まずは東京都の観光ボランティアに応募し、都庁や街中で外国人旅行者向けの案内活動を楽しんでいます。
また、語学力のレベルアップに取り組みつつ、70代や80代の人もいるボランティア仲間から「60代はまだ若手だよ」と言われて刺激を受け、全国通訳案内士の資格も取得しました。
「これからは好きなことしかしない」というのが口癖で、ほかにもいろいろ活動領域を広げています。
個人事業主として仕事を続けながらNPO法人で活動
Lさんはもともとエンジニアで、定年後は個人事業主としてかつて勤めていた会社から業務委託を受ける形で、業務量を減らしながら仕事を続けています。
また、お母さんがリウマチを患っていたことから福祉用具に出会い、「こんな自助具があれば便利では」といろいろ発想が浮かび、モノづくりが好きだったこともありオリジナル用具の開発に取り組んできました。
その関わりからさらに、福祉用具を扱う地元のNPO法人に参加して活動の輪を広げています。

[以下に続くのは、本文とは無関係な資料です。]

(** The joining, with the fields of the header cleared. *)
Lemma recombine_spec s f0 r h n :
  frag_list s (f0 :: r) -> frags_in s decapped (f0 :: r) -> fg_hdr f0 = mac_bytes h -> mac_ok h ->
  Forall (fun f => zlen (fg_hdr f) = zlen (mac_bytes h)) r ->
  zlen (fg_desc f0) + zlen (mac_bytes h) + zlen (concat (fg_body <$> f0 :: r)) < 2 ^ 32 -> (length r <= n)%nat ->
  exists (ok : bool) s', ol_rx_defrag_decap_recombine n (fg_id f0) (zlen (mac_bytes h)) s =
      Some (if ok then Some (fg_id f0) else None, s') /\
    joined s s' f0 (mac_bytes (mac_joined h) ++ concat (fg_body <$> f0 :: r)) r ok /\ (expand_never_fails -> ok = true).
Proof.
  intros [Hs Hnd] Hin Hh Hok Hhdr Hmax Hn. apply list.Forall_cons in Hin as [Hf0 Hr]. cbn [fmap list_fmap] in *.
  destruct Hs as [Hnx Hs]. pose proof Hnd as Hnd0. apply list.NoDup_cons in Hnd0 as [Hf0r Hndr].
  assert (Hal : is_Some (rx_heap (dp_rx s) !! fg_id f0)).
  { destruct Hf0 as [Hd _]. unfold htt_rx_msdu_desc_retrieve in Hd. by destruct (rx_heap (dp_rx s) !! fg_id f0). }
  destruct (set_next_seg _ (fg_id f0) None Hal) as (h1 & Hset & Hseg & Hrel).
  set (s1 := set_dp_rx (set_rx_heap (fun _ => h1)) s).
  assert (Hin1 : forall bytes l, frags_in s bytes l -> frags_in s1 bytes l).
  { intros bytes l. apply frags_in_frame. intros i _. split; [|done]. unfold s1. cbn. by rewrite (relinked_desc _ _ _ _ Hrel). }
  unfold ol_rx_defrag_decap_recombine. unfold mbind at 1, M_bind at 1. rewrite (nbuf_next_run _ _ _ Hnx).
  unfold mbind at 1, M_bind at 1. rewrite (nbuf_set_next_run _ _ _ _ Hset). fold s1.
  destruct (recombine_loop_spec f0 (mac_bytes h) (zlen (mac_bytes h)) r n s1 (fg_body f0)) as (ok & s2 & Hrun & Hj & Hexp); try done.
  - eapply seg_relinked; [exact Hrel| |exact Hs]. set_solver.
  - specialize (Hin1 decapped [f0]). unfold decapped in Hin1. rewrite <- Hh.
    apply list.Forall_singleton in Hin1; [done|]. by apply list.Forall_singleton.
  - by apply Hin1.
  - unfold mbind at 1, M_bind at 1. rewrite Hrun. destruct ok.
    2: { exists false, s2. done. }
    destruct Hj as (Hsame & Hp & Hfr & Hf2 & Hs2). pose proof Hf2 as [Hd2 (b & Hb & Hfb)].
    destruct (clear_frag_fields_spec _ _ _ _ _ Hfb) as (b' & Hclear & Hfb').
    { rewrite mac_len by done. pose proof (zlen_nonneg (mh_qos h)). lia. }
    rewrite clear_frag_mac in Hfb' by done.
    exists true. eexists. unfold mbind, M_bind, lift. rewrite (get_skb_run _ _ _ _ Hf2 Hb), Hclear.
    split; [done|]. split; [|done]. split; [exact Hsame|]. split; [exact Hp|]. split; [exact Hfr|]. split; [|done].
    by apply frag_in_put.
Qed.

(** The fragments of one MSDU as the cipher of the key shapes them: headers of
    one length, the first one [h], and the payloads put together are the LLC
    header, the type, the data and, for TKIP, the MIC. *)
Definition msdu_of (sec : sec_type) (h : mac_hdr) (llc ty data mic : list Z) (l : list frag) : Prop :=
  Forall (frag_shape sec (zlen (mac_bytes h))) l /\ (fg_hdr <$> head l) = Some (mac_bytes h) /\ mac_ok h /\
  concat (fg_body <$> l) = (llc ++ ty ++ data) ++ mic /\ zlen llc = 6 /\ zlen ty = 2 /\
  zlen mic = (if bool_decide (sec = htt_sec_type_tkip) then 8 else 0) /\ zlen (llc ++ ty ++ data) < 65536 /\
  Forall (fun f => zlen (fg_desc f) + zlen (mac_bytes h) + zlen (concat (fg_body <$> l)) < 2 ^ 31) l.

Lemma delivered_nothing s s' l p tid f0 r frame ok :
  l = f0 :: r -> same_dp s s' -> all_freed s s' l -> (expand_never_fails -> ok = false) ->
  defrag_result s s' p tid f0 r frame ok.
Proof. intros -> [(Hd & _) _] Hf Hok. by right. Qed.

(** From the cipher's headers on. *)
Lemma decap_and_finish p tid n s sec (mcast : bool) f0 r h llc ty data mic :
  frag_list s (f0 :: r) -> frags_in s without_fcs (f0 :: r) -> msdu_of sec h llc ty data mic (f0 :: r) ->
  length (dp_michael_key s p mcast) = 8%nat -> (length (f0 :: r) <= n)%nat ->
  exists s', (ok ← decap_frags n sec (zlen (mac_bytes h)) (Some (fg_id f0));
      if negb (ok : bool) then skip
      else
        msdu ← ol_rx_defrag_decap_recombine n (fg_id f0) (zlen (mac_bytes h));
        match msdu with
        | None => skip
        | Some msdu => defrag_finish p tid sec mcast (zlen (mac_bytes h)) msdu
        end) s = Some (tt, s') /\ rx_peers (dp_rx s') = rx_peers (dp_rx s) /\
    defrag_result s s' p tid f0 r (frame_up (dp_frm_802_3 s) (mac_joined h) llc ty data)
      (forallb (iv_accepted sec) (f0 :: r) && mic_good s p sec mcast h (llc ++ ty ++ data) mic).
Proof.
  intros Hl Hin (Hshape & Hh & Hok & Hcat & Hllc & Hty & Hmic & Hpay & Hmax) Hkey Hn.
  injection Hh as Hh. pose proof Hshape as Hshape'. apply list.Forall_cons in Hmax as [Hmax _].
  destruct (decap_frags_spec sec (zlen (mac_bytes h)) (f0 :: r) n s Hl Hin Hshape Hn) as (s1 & Hrun1 & Hs1 & Hp1 & Hres1).
  unfold mbind at 1, M_bind at 1. change (Some (fg_id f0)) with (hd_or None (frag_ids (f0 :: r))). rewrite Hrun1.
  destruct (forallb (iv_accepted sec) (f0 :: r)) eqn:Hiv; cbn [negb andb].
  2: { exists s1. split; [done|]. split; [done|]. by eapply delivered_nothing. }
  destruct Hres1 as [[bs Hbs] Hin1].
  assert (Hl1 : frag_list s1 (f0 :: r)) by (by subst s1).
  assert (Hhdr : Forall (fun f => zlen (fg_hdr f) = zlen (mac_bytes h)) r).
  { apply list.Forall_cons in Hshape' as [_ Hr]. eapply list.Forall_impl; [exact Hr|]. by intros f (? & _). }
  destruct (recombine_spec s1 f0 r h n Hl1 Hin1 Hh Hok Hhdr) as (ok & s2 & Hrun2 & Hj & Hexp); [lia|simpl in Hn; lia|].
  unfold mbind at 1, M_bind at 1. rewrite Hrun2. destruct Hj as (Hs2 & Hp2 & Hj).
  assert (Hs02 : same_dp s s2) by (by eapply same_dp_trans). destruct ok.
  2: { exists s2. split; [done|]. split; [congruence|]. eapply delivered_nothing; [done|done| |].
    - unfold all_freed in *. by subst s1.
    - intros He. by specialize (Hexp He). }
  destruct Hj as (Hfr2 & Hf2 & Hseg2). rewrite Hcat in Hf2, Hmax. rewrite !zlen_app in Hmax.
  pose proof Hs02 as ((Hd02 & _) & Hk02 & _ & He02).
  destruct (defrag_finish_good p tid sec mcast s2 f0 (mac_joined h) llc ty data mic) as (s3 & Hrun3 & Hp3 & Hres3); try done.
  - by apply mac_joined_ok.
  - by rewrite Hk02.
  - rewrite mac_joined_len, !zlen_app by done. rewrite zlen_app in Hpay. lia.
  - rewrite mac_joined_len in Hrun3 by done. exists s3. split; [exact Hrun3|]. split; [congruence|].
    rewrite He02 in Hres3. unfold mic_good in *. rewrite mac_joined_pseudo, Hk02 in Hres3.
    assert (Hfr : rx_freed (dp_rx s2) = rx_freed (dp_rx s) ++ frag_ids r) by (by subst s1).
    case_bool_decide.
    + left. split; [done|]. destruct Hres3 as (Hdel & Hfr3 & Hb). unfold delivered_one in *.
      rewrite Hdel, Hd02, Hfr3. done.
    + right. destruct Hres3 as (Hdel & Hfr3 & _). split; [congruence|]. split; [|done].
      exists (frag_ids r ++ [fg_id f0]). split; [by rewrite Hfr3, Hfr, <- app_assoc|]. cbn. by rewrite Permutation_app_comm.
Qed.

Lemma pn_pass_sec tid l : forall x x' ok d, pn_pass x tid l = (x', ok) -> sec_type_of x' d = sec_type_of x d.
Proof.
  induction l as [|f r IH]; intros x x' ok d E; cbn [pn_pass] in E; [by injection E as <- _|].
  destruct (pn_decision x tid _) as [[[k g] v] q]. case_bool_decide; [by eapply IH in E as ->|by injection E as <- _].
Qed.

(** The whole of [ol_rx_defrag] on a complete list. *)
Lemma ol_rx_defrag_spec p tid s x f0 r h llc ty data mic :
  let l := f0 :: r in
  let sec := sec_type_of x (fg_d f0) in
  dp_safemode s p = false -> rx_peers (dp_rx s) !! p = Some x -> tids_sized x -> 0 <= tid < OL_TXRX_NUM_EXT_TIDS ->
  frag_list s l -> frags_in s received l ->
  Forall (fun f => rd_completes_mpdu (fg_d f) = true /\ zlen (fg_fcs f) = 4) l ->
  msdu_of sec h llc ty data mic l -> length (dp_michael_key s p (rd_mcast (fg_d f0))) = 8%nat ->
  let '(x', fresh) := pn_pass x tid l in
  exists s', ol_rx_defrag p tid (fg_id f0) s = Some (tt, s') /\ rx_peers (dp_rx s') !! p = Some x' /\
    defrag_result s s' p tid f0 r (frame_up (dp_frm_802_3 s) (mac_joined h) llc ty data)
      (fresh && (forallb (iv_accepted sec) l && mic_good s p sec (rd_mcast (fg_d f0)) h (llc ++ ty ++ data) mic)).
Proof.
  intros l sec Hsafe Hp Hx Ht Hl Hin Hcf Hmsdu Hkey. set (n := heap_fuel (rx_heap (dp_rx s))).
  assert (Hn : (length l <= n)%nat).
  { destruct Hl as [Hs Hnd]. pose proof (seg_length _ _ _ Hnd Hs). rewrite length_fmap in *. unfold n, heap_fuel. lia. }
  pose proof (defrag_pn_loop_spec p tid l [] n s x Hp Hx Ht Hl (list.Forall_nil_2 _) Hin Hcf Hn) as Hloop.
  destruct (pn_pass x tid l) as [x' fresh] eqn:Hpass. destruct Hloop as (s1 & Hrun1 & Hp1 & Hx1 & Hs1 & Hres1).
  cbn [app fmap list_fmap list.last hd_or] in Hrun1. unfold ol_rx_defrag. unfold mbind at 1, M_bind at 1. unfold get at 1.
  rewrite Hsafe. fold n. unfold mbind at 1, M_bind at 1. change (hd_or None (frag_ids l)) with (Some (fg_id f0)) in Hrun1.
  rewrite Hrun1. destruct fresh; cbn [negb andb].
  2: { exists s1. split; [done|]. split; [done|]. by eapply delivered_nothing. }
  destruct Hres1 as (Hfr1 & Hl1 & Hin1). cbn [app] in Hl1, Hin1.
  pose proof Hin1 as Hin1'. apply list.Forall_cons in Hin1' as [Hf0 _]. pose proof Hf0 as [Hd (b & Hb & Hfb)].
  pose proof Hmsdu as (_ & [= Hh] & Hok & _). unfold without_fcs in Hfb. rewrite Hh in Hfb.
  unfold mbind at 1, M_bind at 1. rewrite (get_skb_run _ _ _ _ Hf0 Hb).
  unfold mbind at 1, M_bind at 1, lift at 1. rewrite (frame_size _ _ _ _ Hfb).
  unfold mbind at 1, M_bind at 1, lift at 1. rewrite (hdrsize_mac _ _ _ _ _ Hfb Hok).
  unfold mbind at 1, M_bind at 1. unfold get at 1. unfold mbind at 1, M_bind at 1, lift at 1. rewrite Hd.
  unfold mbind at 1, M_bind at 1. rewrite (on_rx_run _ _ _ _ (get_peer_at _ _ _ Hp1)).
  rewrite (pn_pass_sec _ _ _ _ _ _ Hpass). fold sec. replace (set_dp_rx (fun _ => dp_rx s1) s1) with s1 by (by destruct s1).
  pose proof Hs1 as ((Hd1 & _) & Hk1 & _ & He1).
  destruct (decap_and_finish p tid n s1 sec (rd_mcast (fg_d f0)) f0 r h llc ty data mic) as (s' & Hrun & Hp' & Hres); try done.
  { by rewrite Hk1. }
  exists s'. split; [exact Hrun|]. split; [by rewrite Hp'|]. unfold mic_good in *. rewrite He1, Hk1 in Hres.
  by eapply defrag_result_base.
Qed.
End Whole.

業務請負での仕事に加え、NPO法人での活動もあり、毎日いろいろやることがあるというのが大切だと実感。今ではNPOを任意団体に変更し、活動の簡便性や自由度を高めて活動しています。
自宅をリフォーム、念願のギャラリーを開設
Mさんは美術系の大学に勤めていた関係で、陶芸や絵画などの作家とのつながりがあり、作家と愛好家(ユーザー)を結ぶ心地よい展示空間として私設ギャラリーをつくりたいと50代後半の頃から自宅のリフォームを考えていました。
ご主人の理解も得て計画を具体化し、工事が完成したのは定年直前のこと。それ以来、年に8つほどの企画展をキュレーションし、ご近所を中心に少しずつギャラリーとして認知されてきました。企画展がないときは関わりのあるボランティア団体に無償で貸したりもしています。
さらに65歳のとき木曽駒高原に念願の別荘を建てました。人が集い笑顔溢れる場として、一棟貸しのヴィラ&ギャラリーとしてオープン。地域の人や旅行者に心地よい場を提供しています。